··· DATASET RECORDS
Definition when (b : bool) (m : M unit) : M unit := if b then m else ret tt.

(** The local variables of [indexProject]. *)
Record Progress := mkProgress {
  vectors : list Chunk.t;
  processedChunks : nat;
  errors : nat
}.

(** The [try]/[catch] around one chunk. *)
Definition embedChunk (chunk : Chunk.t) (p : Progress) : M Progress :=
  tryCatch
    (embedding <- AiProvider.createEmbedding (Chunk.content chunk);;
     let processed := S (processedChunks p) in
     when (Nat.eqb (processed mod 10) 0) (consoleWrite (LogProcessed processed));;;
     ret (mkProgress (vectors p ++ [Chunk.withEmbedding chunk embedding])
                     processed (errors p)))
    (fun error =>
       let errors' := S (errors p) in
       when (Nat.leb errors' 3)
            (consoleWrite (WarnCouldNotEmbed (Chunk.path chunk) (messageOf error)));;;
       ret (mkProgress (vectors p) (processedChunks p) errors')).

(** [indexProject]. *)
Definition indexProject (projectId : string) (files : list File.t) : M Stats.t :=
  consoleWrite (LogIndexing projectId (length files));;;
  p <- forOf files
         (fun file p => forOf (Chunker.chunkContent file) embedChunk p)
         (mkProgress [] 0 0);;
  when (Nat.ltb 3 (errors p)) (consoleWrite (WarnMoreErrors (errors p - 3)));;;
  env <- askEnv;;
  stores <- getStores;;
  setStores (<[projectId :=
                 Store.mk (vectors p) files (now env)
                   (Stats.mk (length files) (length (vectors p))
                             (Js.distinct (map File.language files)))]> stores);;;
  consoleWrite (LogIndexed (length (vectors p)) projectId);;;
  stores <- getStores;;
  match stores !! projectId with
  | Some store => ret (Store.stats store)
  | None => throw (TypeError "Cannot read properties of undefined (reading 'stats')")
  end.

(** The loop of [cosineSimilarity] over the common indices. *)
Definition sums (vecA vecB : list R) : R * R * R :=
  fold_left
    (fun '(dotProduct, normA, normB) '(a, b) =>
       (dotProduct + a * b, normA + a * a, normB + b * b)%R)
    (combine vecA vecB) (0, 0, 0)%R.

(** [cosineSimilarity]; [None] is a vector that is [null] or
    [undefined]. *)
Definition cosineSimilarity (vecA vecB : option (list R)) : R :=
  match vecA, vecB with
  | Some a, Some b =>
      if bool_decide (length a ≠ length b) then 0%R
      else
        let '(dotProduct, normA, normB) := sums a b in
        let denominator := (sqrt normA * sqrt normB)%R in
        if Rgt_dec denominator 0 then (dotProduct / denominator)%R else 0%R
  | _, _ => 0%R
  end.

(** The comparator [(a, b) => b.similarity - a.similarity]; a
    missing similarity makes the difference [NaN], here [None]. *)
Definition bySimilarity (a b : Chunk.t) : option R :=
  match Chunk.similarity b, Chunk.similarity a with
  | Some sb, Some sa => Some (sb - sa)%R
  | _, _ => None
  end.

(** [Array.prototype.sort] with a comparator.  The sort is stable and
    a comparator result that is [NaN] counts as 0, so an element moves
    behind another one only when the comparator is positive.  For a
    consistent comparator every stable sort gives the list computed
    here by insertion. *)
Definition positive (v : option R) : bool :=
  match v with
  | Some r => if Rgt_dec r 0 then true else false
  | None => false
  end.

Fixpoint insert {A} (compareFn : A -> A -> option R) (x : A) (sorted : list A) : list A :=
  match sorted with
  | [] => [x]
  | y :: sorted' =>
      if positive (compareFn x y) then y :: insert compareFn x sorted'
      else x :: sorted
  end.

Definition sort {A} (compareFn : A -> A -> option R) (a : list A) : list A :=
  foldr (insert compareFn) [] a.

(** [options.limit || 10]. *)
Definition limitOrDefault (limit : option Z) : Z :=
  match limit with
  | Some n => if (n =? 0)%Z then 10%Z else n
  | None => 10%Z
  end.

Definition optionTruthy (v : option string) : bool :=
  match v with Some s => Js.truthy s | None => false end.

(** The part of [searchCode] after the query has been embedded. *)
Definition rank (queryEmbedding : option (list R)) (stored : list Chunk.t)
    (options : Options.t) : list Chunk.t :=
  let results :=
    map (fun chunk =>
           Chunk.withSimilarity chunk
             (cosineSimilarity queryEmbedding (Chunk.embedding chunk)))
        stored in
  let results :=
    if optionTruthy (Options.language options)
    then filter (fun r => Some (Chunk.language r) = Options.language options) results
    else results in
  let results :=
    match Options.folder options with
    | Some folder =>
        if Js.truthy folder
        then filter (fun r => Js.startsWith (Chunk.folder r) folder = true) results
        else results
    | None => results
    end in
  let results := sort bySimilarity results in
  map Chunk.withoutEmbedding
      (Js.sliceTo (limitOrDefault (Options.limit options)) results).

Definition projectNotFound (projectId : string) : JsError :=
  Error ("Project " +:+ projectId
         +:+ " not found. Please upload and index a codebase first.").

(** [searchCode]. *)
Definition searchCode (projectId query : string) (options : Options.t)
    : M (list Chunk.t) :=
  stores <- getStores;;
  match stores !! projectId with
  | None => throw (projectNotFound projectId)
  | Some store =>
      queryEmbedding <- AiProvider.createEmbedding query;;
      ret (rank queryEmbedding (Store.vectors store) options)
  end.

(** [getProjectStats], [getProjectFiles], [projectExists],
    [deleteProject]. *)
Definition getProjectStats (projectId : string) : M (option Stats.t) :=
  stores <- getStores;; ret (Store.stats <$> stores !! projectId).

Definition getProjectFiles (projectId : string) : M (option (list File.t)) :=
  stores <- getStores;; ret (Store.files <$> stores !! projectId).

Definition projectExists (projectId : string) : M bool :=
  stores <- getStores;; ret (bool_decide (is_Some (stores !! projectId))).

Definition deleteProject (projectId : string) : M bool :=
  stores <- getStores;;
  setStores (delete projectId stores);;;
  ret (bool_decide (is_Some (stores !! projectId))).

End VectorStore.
······
··· DATASET RECORDS
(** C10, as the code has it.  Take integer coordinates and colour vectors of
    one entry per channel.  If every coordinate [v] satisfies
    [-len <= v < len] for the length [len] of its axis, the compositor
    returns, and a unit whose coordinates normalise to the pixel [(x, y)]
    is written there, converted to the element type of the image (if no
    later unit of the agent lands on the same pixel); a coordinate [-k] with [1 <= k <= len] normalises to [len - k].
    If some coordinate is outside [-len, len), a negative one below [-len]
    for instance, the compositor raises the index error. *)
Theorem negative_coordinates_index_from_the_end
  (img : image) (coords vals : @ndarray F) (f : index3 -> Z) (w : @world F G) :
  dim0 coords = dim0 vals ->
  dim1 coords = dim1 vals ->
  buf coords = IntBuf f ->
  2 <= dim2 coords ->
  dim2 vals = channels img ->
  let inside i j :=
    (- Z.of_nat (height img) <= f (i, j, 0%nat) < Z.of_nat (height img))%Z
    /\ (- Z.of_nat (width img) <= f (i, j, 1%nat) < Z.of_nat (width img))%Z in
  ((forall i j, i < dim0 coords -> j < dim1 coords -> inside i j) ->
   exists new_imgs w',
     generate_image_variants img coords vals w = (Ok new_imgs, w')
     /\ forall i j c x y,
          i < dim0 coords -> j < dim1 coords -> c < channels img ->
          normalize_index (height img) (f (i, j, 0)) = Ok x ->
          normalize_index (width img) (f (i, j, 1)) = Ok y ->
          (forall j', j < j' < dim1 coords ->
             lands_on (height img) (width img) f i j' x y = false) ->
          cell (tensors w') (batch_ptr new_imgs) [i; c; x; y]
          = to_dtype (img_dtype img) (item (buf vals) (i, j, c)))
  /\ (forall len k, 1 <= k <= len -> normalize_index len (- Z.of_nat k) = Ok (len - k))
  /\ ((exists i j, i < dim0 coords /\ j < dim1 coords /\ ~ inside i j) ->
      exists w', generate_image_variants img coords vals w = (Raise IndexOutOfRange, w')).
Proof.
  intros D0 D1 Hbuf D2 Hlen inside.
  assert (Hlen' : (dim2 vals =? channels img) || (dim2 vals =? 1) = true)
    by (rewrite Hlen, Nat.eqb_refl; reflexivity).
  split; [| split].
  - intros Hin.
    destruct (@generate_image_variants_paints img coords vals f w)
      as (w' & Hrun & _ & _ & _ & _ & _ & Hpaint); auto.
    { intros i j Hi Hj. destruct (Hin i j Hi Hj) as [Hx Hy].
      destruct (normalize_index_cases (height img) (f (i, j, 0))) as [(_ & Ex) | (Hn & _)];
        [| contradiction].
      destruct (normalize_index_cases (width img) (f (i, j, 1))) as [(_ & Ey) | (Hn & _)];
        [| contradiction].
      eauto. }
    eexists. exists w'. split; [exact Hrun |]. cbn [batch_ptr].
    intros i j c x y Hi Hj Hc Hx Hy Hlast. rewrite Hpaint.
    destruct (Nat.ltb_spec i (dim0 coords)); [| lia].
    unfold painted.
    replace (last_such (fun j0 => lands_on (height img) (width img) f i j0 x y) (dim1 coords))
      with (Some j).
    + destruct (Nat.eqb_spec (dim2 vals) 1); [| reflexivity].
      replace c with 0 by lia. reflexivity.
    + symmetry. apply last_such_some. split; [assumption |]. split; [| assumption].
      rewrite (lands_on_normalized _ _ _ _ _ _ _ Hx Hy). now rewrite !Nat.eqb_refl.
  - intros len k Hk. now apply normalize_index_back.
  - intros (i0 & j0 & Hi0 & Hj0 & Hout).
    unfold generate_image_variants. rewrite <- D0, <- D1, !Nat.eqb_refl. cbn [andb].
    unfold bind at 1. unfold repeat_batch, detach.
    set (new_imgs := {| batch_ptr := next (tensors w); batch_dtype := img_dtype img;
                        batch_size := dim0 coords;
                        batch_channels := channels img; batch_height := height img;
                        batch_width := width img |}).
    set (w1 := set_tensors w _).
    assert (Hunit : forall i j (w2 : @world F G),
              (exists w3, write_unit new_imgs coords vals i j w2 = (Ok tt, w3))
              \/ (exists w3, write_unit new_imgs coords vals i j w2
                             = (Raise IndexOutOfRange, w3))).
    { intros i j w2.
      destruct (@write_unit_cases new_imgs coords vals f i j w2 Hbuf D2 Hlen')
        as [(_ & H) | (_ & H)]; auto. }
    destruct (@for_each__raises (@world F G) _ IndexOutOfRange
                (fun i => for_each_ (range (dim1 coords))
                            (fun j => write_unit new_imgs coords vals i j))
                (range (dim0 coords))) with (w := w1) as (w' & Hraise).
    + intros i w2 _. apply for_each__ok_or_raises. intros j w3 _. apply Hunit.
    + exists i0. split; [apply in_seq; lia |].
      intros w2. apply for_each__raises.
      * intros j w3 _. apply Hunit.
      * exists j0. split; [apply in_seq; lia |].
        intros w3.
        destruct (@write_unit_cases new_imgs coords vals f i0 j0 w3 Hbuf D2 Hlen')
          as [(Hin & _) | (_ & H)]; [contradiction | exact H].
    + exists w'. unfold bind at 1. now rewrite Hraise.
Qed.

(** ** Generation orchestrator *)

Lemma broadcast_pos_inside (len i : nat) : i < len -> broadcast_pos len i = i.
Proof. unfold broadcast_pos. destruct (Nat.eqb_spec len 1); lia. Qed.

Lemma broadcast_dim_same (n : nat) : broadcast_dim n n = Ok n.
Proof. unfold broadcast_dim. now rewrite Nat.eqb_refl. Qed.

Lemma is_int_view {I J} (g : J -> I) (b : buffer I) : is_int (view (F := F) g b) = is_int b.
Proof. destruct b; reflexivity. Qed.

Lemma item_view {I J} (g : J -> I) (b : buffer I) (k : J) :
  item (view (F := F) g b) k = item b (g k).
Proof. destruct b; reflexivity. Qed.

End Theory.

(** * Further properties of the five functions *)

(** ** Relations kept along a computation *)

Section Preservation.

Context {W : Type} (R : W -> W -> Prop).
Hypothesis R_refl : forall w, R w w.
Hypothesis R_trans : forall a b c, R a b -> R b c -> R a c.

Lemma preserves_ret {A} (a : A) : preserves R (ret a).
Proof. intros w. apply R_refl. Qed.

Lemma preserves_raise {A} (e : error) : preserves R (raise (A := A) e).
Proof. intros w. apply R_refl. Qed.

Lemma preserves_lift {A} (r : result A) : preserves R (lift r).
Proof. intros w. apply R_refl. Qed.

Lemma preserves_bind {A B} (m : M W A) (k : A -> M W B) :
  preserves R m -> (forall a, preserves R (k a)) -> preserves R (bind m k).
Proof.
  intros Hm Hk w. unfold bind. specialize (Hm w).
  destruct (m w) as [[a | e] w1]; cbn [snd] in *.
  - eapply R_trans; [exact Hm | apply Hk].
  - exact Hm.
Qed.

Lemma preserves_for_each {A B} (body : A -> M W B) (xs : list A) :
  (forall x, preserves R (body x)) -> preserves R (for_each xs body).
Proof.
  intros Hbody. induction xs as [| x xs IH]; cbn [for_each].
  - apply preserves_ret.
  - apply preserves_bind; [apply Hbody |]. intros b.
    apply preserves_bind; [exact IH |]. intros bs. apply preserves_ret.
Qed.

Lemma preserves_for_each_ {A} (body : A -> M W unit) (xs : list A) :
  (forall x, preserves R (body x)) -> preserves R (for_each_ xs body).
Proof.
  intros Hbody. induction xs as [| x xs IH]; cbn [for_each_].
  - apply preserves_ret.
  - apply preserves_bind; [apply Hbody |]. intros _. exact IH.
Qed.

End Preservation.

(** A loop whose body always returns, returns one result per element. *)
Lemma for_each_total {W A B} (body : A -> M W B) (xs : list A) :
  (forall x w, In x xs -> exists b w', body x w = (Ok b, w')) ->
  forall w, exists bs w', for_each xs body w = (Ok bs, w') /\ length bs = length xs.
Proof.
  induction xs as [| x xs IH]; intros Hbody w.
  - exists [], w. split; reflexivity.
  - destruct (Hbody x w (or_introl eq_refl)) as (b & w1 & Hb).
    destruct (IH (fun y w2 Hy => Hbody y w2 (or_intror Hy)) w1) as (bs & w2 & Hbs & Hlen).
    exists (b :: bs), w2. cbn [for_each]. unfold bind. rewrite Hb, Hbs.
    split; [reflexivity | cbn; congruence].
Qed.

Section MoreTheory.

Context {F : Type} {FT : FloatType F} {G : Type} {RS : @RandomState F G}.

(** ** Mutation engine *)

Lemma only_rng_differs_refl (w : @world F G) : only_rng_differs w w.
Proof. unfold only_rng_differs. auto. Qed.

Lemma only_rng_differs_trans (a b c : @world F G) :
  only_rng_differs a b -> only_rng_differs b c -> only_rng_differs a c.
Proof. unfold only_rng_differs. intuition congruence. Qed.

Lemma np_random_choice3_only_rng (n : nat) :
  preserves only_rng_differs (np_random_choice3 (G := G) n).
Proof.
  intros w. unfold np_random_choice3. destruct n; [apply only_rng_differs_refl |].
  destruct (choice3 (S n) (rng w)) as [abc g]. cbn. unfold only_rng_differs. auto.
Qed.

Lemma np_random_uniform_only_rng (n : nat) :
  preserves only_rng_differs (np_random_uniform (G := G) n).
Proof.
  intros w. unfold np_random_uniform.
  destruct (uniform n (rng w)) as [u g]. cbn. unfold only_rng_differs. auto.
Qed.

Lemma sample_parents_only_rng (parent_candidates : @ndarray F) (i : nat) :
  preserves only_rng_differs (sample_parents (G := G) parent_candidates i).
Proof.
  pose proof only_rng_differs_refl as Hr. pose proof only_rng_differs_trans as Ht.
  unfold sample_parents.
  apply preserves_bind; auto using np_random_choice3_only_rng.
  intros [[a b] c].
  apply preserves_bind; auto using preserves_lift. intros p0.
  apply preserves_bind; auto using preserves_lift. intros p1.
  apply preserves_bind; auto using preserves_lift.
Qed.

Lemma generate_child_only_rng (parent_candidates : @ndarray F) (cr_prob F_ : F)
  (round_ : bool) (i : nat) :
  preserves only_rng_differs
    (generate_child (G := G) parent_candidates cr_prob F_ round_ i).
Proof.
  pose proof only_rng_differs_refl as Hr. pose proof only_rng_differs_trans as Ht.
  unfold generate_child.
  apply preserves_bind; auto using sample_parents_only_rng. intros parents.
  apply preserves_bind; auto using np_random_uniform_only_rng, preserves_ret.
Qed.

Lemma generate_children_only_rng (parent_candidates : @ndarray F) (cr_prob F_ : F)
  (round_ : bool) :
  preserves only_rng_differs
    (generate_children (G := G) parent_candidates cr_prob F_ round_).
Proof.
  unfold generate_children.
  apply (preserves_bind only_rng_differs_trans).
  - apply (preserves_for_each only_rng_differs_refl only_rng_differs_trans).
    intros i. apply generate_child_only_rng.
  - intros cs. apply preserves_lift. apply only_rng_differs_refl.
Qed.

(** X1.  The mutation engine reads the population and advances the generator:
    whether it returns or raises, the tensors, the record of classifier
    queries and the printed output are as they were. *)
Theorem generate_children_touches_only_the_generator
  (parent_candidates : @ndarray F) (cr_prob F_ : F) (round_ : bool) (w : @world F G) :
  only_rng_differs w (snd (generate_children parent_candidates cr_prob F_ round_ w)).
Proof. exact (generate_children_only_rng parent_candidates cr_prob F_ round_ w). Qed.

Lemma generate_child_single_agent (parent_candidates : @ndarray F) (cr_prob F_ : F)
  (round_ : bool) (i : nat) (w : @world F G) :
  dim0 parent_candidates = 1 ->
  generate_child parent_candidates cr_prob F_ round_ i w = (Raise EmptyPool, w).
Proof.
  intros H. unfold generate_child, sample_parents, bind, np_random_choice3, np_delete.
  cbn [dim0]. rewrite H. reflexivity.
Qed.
······
··· DATASET RECORDS
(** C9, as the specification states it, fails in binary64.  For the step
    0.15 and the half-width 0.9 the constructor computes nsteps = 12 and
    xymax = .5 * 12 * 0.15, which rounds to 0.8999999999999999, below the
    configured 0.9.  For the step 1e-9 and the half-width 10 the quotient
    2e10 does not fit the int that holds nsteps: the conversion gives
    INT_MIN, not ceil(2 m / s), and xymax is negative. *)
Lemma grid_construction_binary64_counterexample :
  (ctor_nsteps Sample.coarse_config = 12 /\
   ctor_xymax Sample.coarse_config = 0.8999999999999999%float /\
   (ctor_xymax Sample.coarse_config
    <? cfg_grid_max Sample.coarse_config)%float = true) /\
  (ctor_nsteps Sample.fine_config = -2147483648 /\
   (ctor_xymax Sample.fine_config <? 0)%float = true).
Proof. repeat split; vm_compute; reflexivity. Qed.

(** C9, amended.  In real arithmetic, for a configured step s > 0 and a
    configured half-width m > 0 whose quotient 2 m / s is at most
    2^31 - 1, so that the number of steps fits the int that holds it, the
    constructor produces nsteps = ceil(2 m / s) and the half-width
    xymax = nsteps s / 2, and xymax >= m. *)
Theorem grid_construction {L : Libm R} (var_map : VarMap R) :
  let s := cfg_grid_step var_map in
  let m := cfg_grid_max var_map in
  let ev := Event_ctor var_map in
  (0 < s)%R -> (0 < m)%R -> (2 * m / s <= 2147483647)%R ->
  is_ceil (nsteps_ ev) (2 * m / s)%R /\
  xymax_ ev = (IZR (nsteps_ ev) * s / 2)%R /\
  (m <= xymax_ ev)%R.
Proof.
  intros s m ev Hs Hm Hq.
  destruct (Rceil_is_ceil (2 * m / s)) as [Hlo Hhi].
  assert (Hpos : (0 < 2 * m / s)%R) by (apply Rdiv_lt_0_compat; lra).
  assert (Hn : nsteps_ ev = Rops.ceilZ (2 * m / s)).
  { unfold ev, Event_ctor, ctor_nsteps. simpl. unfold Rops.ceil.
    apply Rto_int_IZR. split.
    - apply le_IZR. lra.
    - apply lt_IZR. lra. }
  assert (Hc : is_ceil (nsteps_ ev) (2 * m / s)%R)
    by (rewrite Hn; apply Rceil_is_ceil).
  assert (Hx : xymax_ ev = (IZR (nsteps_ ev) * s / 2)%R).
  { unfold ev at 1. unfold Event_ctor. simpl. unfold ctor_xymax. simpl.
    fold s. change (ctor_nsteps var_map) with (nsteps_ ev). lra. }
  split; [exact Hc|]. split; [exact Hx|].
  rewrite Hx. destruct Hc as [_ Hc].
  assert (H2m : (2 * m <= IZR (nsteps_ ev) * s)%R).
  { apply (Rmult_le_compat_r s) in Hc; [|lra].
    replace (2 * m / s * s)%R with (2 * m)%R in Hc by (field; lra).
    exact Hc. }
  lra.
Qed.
······
Keep both end lines and retype everything in the records above from the line containing "Definition when (b" through the line containing "Definition embedChunk (chunk", exactly, with nothing else.

Definition when (b : bool) (m : M unit) : M unit := if b then m else ret tt.

(** The local variables of [indexProject]. *)
Record Progress := mkProgress {
  vectors : list Chunk.t;
  processedChunks : nat;
  errors : nat
}.

(** The [try]/[catch] around one chunk. *)
Definition embedChunk (chunk : Chunk.t) (p : Progress) : M Progress :=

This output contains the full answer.